4. The high-speed pattern storing method as claimed in claim 1, wherein the step (c) includes determining information of a packet head as the characteristic packet ID when the pattern data is the first in the input position sequence among the divided parts of the pattern data.

5. The high-speed pattern storing method as claimed in claim 1, wherein the step (c) includes storing, in a separate table, and multiplexing the pattern data stored in the corresponding table, the input position sequence of the corresponding pattern data, or the pattern data subsequent to and different from the corresponding pattern data.

6. The high-speed pattern storing method as claimed in claim 1, wherein pattern data having the same divided part of the last sequence are stored to make the divided part of the pattern data of the last sequence have the same position information.

7. The high-speed pattern storing method as claimed in claim 1, wherein in the step (c), information representing that the corresponding pattern data is the pattern data of the last sequence is included in the input position sequence information when the divided part of the pattern data is at the last position.

8. The high-speed pattern storing method as claimed in claim 1, wherein the pattern data are stored in a hash table, and a hash value of each divided part of the pattern data, sequence information of the corresponding divided part of the pattern data and word connection information are stored.

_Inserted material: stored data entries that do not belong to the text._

(* ===== verification/Coroutine.v ===== *)
(** * Coroutine stacks (src/coroutine.c, include/loomworks/coroutine.h,
    src/coroutine_internal.h): the states and result codes, the mapped stacks
    with their reuse pool and budget, and the guard-band test.  mmap, mprotect
    and the allocator are inputs.  The execution of coroutines is in CoroExec.v. *)
From S2P Require Import Prelude Types.

Inductive loom_coro_state_t :=
  | LOOMWORKS_CORO_NEW | LOOMWORKS_CORO_RUNNING | LOOMWORKS_CORO_SUSPENDED | LOOMWORKS_CORO_SLEEPING
  | LOOMWORKS_CORO_DONE | LOOMWORKS_CORO_ERROR | LOOMWORKS_CORO_TIMEOUT.

Inductive loom_coro_result_t :=
  | LOOMWORKS_CORO_OK | LOOMWORKS_CORO_ERR_ALLOC | LOOMWORKS_CORO_ERR_CONTEXT | LOOMWORKS_CORO_ERR_MPROTECT
  | LOOMWORKS_CORO_ERR_INVALID | LOOMWORKS_CORO_ERR_GUARD | LOOMWORKS_CORO_ERR_RUNNING | LOOMWORKS_CORO_ERR_TIMER
  | LOOMWORKS_CORO_ERR_TIMEOUT | LOOMWORKS_CORO_ERR_FAILED.

#[export] Instance coro_state_eq_dec : EqDecision loom_coro_state_t. Proof. solve_decision. Defined.
#[export] Instance coro_result_eq_dec : EqDecision loom_coro_result_t. Proof. solve_decision. Defined.

Definition LOOMWORKS_CORO_DEFAULT_STACK_SIZE : Z := 64 * 1024.
Definition LOOMWORKS_CORO_GUARD_PAGES_EACH : Z := 1.
Definition LOOMWORKS_CORO_STACK_POOL_CAP : Z := 64.
Definition LOOMWORKS_CORO_MAX_TOTAL_STACK_BYTES : Z := 256 * 1024 * 1024.

(** ** Stacks *)

(** A mapping and the usable part of it. *)
Record mapping := mk_mapping { mmap_base : Z; mmap_size : Z; stack_start : Z; stack_end : Z }.

Record stacks := mk_stacks {
  stack_pool : list (Z * mapping);         (* g_stack_pool: (stack_size, mapping), front first *)
  stack_pool_count : Z;                    (* g_stack_pool_count, size_t *)
  total_mapped : Z;                        (* g_total_stack_mapped, size_t *)
  live_stacks : gmap nat (Z * mapping);    (* coroutines with a stack: (stack_size, mapping) *)
}.

Definition no_stacks : stacks := mk_stacks [] 0 0 ∅.

Definition page_size (psl : Z) : Z := if psl <=? 0 then 4096 else psl.
Definition usable_pages (ps sz : Z) : Z := (sz + ps - 1) / ps.
Definition guard_pages : Z := LOOMWORKS_CORO_GUARD_PAGES_EACH * 2.

(** The mapping allocate_stack lays out at [base]. *)
Definition lay_out (ps sz base : Z) : mapping :=
  mk_mapping base ((guard_pages + usable_pages ps sz) * ps) (base + guard_pages * ps)
    (base + guard_pages * ps + usable_pages ps sz * ps).

(** The first pooled mapping of exactly that size, unlinked. *)
Fixpoint pool_find (sz : Z) (l : list (Z * mapping)) : option (mapping * list (Z * mapping)) :=
  match l with
  | [] => None
  | (k, m) :: l =>
      if k =? sz then Some (m, l) else match pool_find sz l with Some (m', l') => Some (m', (k, m) :: l') | None => None end
  end.

(** [base] = None: mmap failed. *)
Definition allocate_stack (st : stacks) (id : nat) (sz psl : Z) (base : option Z) (mprotect_ok : bool) : loom_coro_result_t * stacks :=
  match pool_find sz (stack_pool st) with
  | Some (m, l) =>
      (LOOMWORKS_CORO_OK,
       mk_stacks l (stack_pool_count st -64 1) (total_mapped st +64 mmap_size m) (<[id := (sz, m)]> (live_stacks st)))
  | None =>
      let ps := page_size psl in
      let total_sz := (guard_pages + usable_pages ps sz) * ps in
      if LOOMWORKS_CORO_MAX_TOTAL_STACK_BYTES <? (total_mapped st +64 total_sz) then (LOOMWORKS_CORO_ERR_ALLOC, st)
      else match base with
           | None => (LOOMWORKS_CORO_ERR_ALLOC, st)
           | Some b =>
               let total' := total_mapped st +64 total_sz in
               if mprotect_ok then
                 (LOOMWORKS_CORO_OK, mk_stacks (stack_pool st) (stack_pool_count st) total' (<[id := (sz, lay_out ps sz b)]> (live_stacks st)))
               else (LOOMWORKS_CORO_ERR_MPROTECT, mk_stacks (stack_pool st) (stack_pool_count st) (total' -64 total_sz) (live_stacks st))
           end
  end.

Definition deallocate_stack (st : stacks) (id : nat) (malloc_ok : bool) : stacks :=
  match live_stacks st !! id with
  | None => st
  | Some (sz, m) =>
      if (stack_pool_count st <? LOOMWORKS_CORO_STACK_POOL_CAP) && malloc_ok then
        mk_stacks ((sz, m) :: stack_pool st) (stack_pool_count st +64 1) (total_mapped st -64 mmap_size m) (delete id (live_stacks st))
      else mk_stacks (stack_pool st) (stack_pool_count st) (total_mapped st -64 mmap_size m) (delete id (live_stacks st))
  end.

(** At process exit: every pooled mapping is unmapped. *)
Definition free_all_pooled_stacks (st : stacks) : stacks := mk_stacks [] 0 (total_mapped st) (live_stacks st).

(** loom_coro_create: the size asked for, and the checks before the stack. *)
Definition effective_size (stack_size : Z) : Z := if 0 <? stack_size then stack_size else LOOMWORKS_CORO_DEFAULT_STACK_SIZE.

Definition create_stack (st : stacks) (id : nat) (stack_size psl : Z) (calloc_ok : bool) (base : option Z) (mprotect_ok : bool)
  : loom_coro_result_t * stacks :=
  if negb calloc_ok then (LOOMWORKS_CORO_ERR_ALLOC, st)
  else if LOOMWORKS_CORO_MAX_TOTAL_STACK_BYTES <? effective_size stack_size then (LOOMWORKS_CORO_ERR_INVALID, st)
  else allocate_stack st id (effective_size stack_size) psl base mprotect_ok.

Definition loom_coro_resource_usage_bytes (st : stacks) : Z := total_mapped st.

Definition loom_coro_stack_info (st : stacks) (id : nat) : option (Z * Z) :=
  (fun x => (stack_start x.2, stack_end x.2)) <$> live_stacks st !! id.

9. A high-speed pattern matching method, which is to determine whether input data pattern are matched to pattern data tabulated and stored according to a defined rule, the method comprising:

(a) dividing the input pattern data into parts having a defined length or less;

(b) searching table information storing the same pattern data as the divided data pattern;

(c) extracting table input position sequence information of the corresponding data included in the table information storing the same pattern as the divided parts of the data pattern searched, and table information having the same input position sequence information of the divided data pattern; and

(d) determining from the extracted table information whether the pattern data being constructed is the same as the input data pattern.

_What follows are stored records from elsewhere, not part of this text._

(* ===== verification/CtxSwitch.v ===== *)
(** * Context switching, independently of the machine (src/coro_ctx.h).

    coro_ctx.h promises one surface and has one implementation of it per
    architecture.  [Backend] is the promise: what a context in memory stands
    for, which bytes it needs, and what a swap does to the three parties, the
    caller, the target and everybody else.  Against it, [world] is the abstract
    machine the coroutine layer programs: contexts that are suspended or armed,
    and one thread of control that runs.  The theorem of the file is that every
    switch of every run, however the contexts are used in between, delivers
    control exactly where the target context was left.  CtxX86.v and CtxArm.v
    run the two assembly files and are its instances. *)
From S2P Require Import Prelude ByteMem.

(** Why a context is not running: its owner called swap, it was armed with
    make, or its entry function has returned. *)
Inductive kont (frame : Type) :=
  | Paused (f : frame)
  | Armed (sp fn arg : Z)
  | Done.
Arguments Paused {frame}. Arguments Armed {frame}. Arguments Done {frame}.

Class Backend (cpu frame : Type) := {
  bmem : cpu -> bytes;
  (* the bytes that must stay for a context to be activated later *)
  owns : Z -> kont frame -> Z -> Prop;
  (* the context in memory stands for this continuation *)
  holds : bytes -> Z -> kont frame -> Prop;
  (* about to switch from one context to the other: at the first instruction
     of swap or of swap_to_link, or at the return of an entry function *)
  at_swap : cpu -> Z -> Z -> Prop;
  (* the continuation this suspends, and the memory once it is saved *)
  suspends : cpu -> kont frame;
  saved_mem : cpu -> Z -> bytes;
  (* set_stack and make *)
  arm : Z -> Z -> Z -> Z -> Z -> bytes -> bytes;
  arm_ok : Z -> Z -> Z -> Z -> Z -> Prop;
  top : Z -> Z -> Z;
  (* instructions up to the resumption of a continuation *)
  cost : cpu -> kont frame -> nat;
  delivers : Z -> kont frame -> cpu -> Prop;
  brun : nat -> cpu -> cpu;

  holds_ext m m' c k : (forall b, owns c k b -> m b = m' b) -> holds m c k -> holds m' c k;
  swap_saves s from to : at_swap s from to -> holds (saved_mem s from) from (suspends s);
  swap_frame s from to b : at_swap s from to -> ~ owns from (suspends s) b -> saved_mem s from b = bmem s b;
  swap_delivers s from to k : at_swap s from to -> holds (saved_mem s from) to k -> k <> Done ->
    delivers to k (brun (cost s k) s) /\
    forall b, ~ owns to k b -> bmem (brun (cost s k) s) b = saved_mem s from b;
  arm_holds c base size fn arg m : arm_ok c base size fn arg -> holds (arm c base size fn arg m) c (Armed (top base size) fn arg);
  arm_frame c base size fn arg m b :
    arm_ok c base size fn arg -> ~ owns c (Armed (top base size) fn arg) b -> arm c base size fn arg m b = m b;
}.

Section World.
Context {cpu frame : Type} `{!Backend cpu frame}.
Implicit Types (s : cpu) (k : kont frame) (susp : gmap Z (kont frame)) (m : bytes).

(** The contexts that wait, and the thread of control that runs. *)
Definition world : Type := gmap Z (kont frame) * cpu.

(** A new context needs no byte another one needs. *)
Definition fresh susp c k : Prop := forall c' k' b, susp !! c' = Some k' -> c' <> c -> owns c k b -> ~ owns c' k' b.

Inductive world_step : world -> option (Z * kont frame) -> world -> Prop :=
  (* code outside the backend; it leaves waiting contexts alone *)
  | W_outside susp s s' :
      (forall c k b, susp !! c = Some k -> owns c k b -> bmem s b = bmem s' b) -> world_step (susp, s) None (susp, s')
  (* it gives a context a stack and arms it *)
  | W_make susp s s' c base size fn arg :
      arm_ok c base size fn arg -> bmem s' = arm c base size fn arg (bmem s) ->
      susp !! c = None -> fresh susp c (Armed (top base size) fn arg) ->
      world_step (susp, s) None (<[c := Armed (top base size) fn arg]> susp, s')
  (* it destroys a context *)
  | W_drop susp s c : world_step (susp, s) None (delete c susp, s)
  | W_swap susp s from to k :
      at_swap s from to -> susp !! from = None -> fresh susp from (suspends s) ->
      <[from := suspends s]> susp !! to = Some k -> k <> Done ->
      world_step (susp, s) (Some (to, k)) (delete to (<[from := suspends s]> susp), brun (cost s k) s).

Inductive reachable (s0 : cpu) : world -> Prop :=
  | R_init : reachable s0 (∅, s0)
  | R_step w e w' : reachable s0 w -> world_step w e w' -> reachable s0 w'.

(** Every waiting context is intact, and no two need the same byte. *)
Definition intact susp m : Prop :=
  (forall c k, susp !! c = Some k -> holds m c k) /\
  (forall c k c' k' b, susp !! c = Some k -> susp !! c' = Some k' -> c <> c' -> owns c k b -> ~ owns c' k' b).

Lemma intact_ext susp m m' :
  (forall c k b, susp !! c = Some k -> owns c k b -> m b = m' b) -> intact susp m -> intact susp m'.
Proof. intros H [I1 I2]. split; [|done]. intros c k Hc. eapply holds_ext; [|by apply I1]. intros b Hb. by eapply H. Qed.

Lemma intact_delete susp m c : intact susp m -> intact (delete c susp) m.
Proof.
  intros [I1 I2]. split.
  - intros c' k H. apply lookup_delete_Some in H as [_ H]. by apply I1.
  - intros c1 k1 c2 k2 b H1 H2. apply lookup_delete_Some in H1 as [_ H1]. apply lookup_delete_Some in H2 as [_ H2]. by eapply I2.
Qed.

Lemma intact_insert susp m m' c k :
  intact susp m -> susp !! c = None -> fresh susp c k -> holds m' c k -> (forall b, ~ owns c k b -> m' b = m b) ->
  intact (<[c := k]> susp) m'.
Proof.
  intros [I1 I2] Hc Hf Hh Hm. assert (Hne : forall c' k', susp !! c' = Some k' -> c' <> c) by congruence. split.
  - intros c' k' H. apply lookup_insert_Some in H as [[<- <-]|[_ H]]; [done|].
    eapply holds_ext; [|by apply I1]. intros b Hb. symmetry. apply Hm. intros Ho. by eapply (Hf c' k' b); [|eapply Hne| |].
  - intros c1 k1 c2 k2 b H1 H2 Hn.
    apply lookup_insert_Some in H1 as [[<- <-]|[N1 H1]]; apply lookup_insert_Some in H2 as [[<- <-]|[N2 H2]]; [done| | |by eapply I2].
    + by eapply Hf.
    + intros Ho Ho'. by eapply (Hf c1 k1 b).
Qed.

(** The activation of a waiting context. *)
Lemma intact_activate susp s from to k :
  at_swap s from to -> intact susp (saved_mem s from) -> susp !! to = Some k -> k <> Done ->
  delivers to k (brun (cost s k) s) /\ intact (delete to susp) (bmem (brun (cost s k) s)).
Proof.
  intros Hs Hi Hk Hd. destruct (swap_delivers s from to k Hs (proj1 Hi _ _ Hk) Hd) as [D1 D2]. split; [done|].
  apply (intact_ext _ (saved_mem s from)); [|by apply intact_delete].
  intros c' k' b Hc Ho. symmetry. apply D2. intros Ho'. apply lookup_delete_Some in Hc as [Hn Hc].
  by eapply (proj2 Hi to k c' k' b).
Qed.

Lemma step_intact w e w' : world_step w e w' -> intact w.1 (bmem w.2) ->
  intact w'.1 (bmem w'.2) /\ forall to k, e = Some (to, k) -> delivers to k w'.2.
Proof.
  intros [susp s s' H|susp s s' c base size fn arg Ho Hm Hc Hf|susp s c|susp s from to k Hs Hf Hr Hk Hd] Hi; simpl in *.
  - split; [by eapply intact_ext|done].
  - split; [|done]. rewrite Hm. apply (intact_insert _ (bmem s)); [done..|by apply arm_holds|]. intros b. by apply arm_frame.
  - split; [by apply intact_delete|done].
  - destruct (intact_activate (<[from:=suspends s]> susp) s from to k) as [H1 H2]; [done| |done|done|].
    + apply (intact_insert _ (bmem s)); [done..|by eapply swap_saves|]. intros b. by eapply swap_frame.
    + split; [done|]. intros ? ? [= <- <-]. done.
Qed.

Lemma reachable_intact s0 w : reachable s0 w -> intact w.1 (bmem w.2).
Proof. induction 1 as [|w e w' _ IH Hs]; [split; simpl; intros * H; by rewrite lookup_empty in H|]. by eapply step_intact. Qed.

(** Every switch of every run delivers. *)
Lemma switch_delivers s0 w to k w' : reachable s0 w -> world_step w (Some (to, k)) w' -> delivers to k w'.2.
Proof. intros Hr Hs. eapply step_intact; [done|by eapply reachable_intact|done]. Qed.
End World.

10. The high-speed pattern matching method as claimed in claim 9, wherein the stored pattern data includes:

a packet ID representing an input position sequence of the corresponding pattern data; and

packet ID information of pattern data subsequent to the input position of the corresponding pattern data.

11. The high-speed pattern matching method as claimed in claim 9, wherein the step (b) includes stopping a search for pattern data connected to the corresponding pattern data when the input position information of the divided parts of the pattern data is different from the input position information of pattern data being the same as the corresponding data pattern.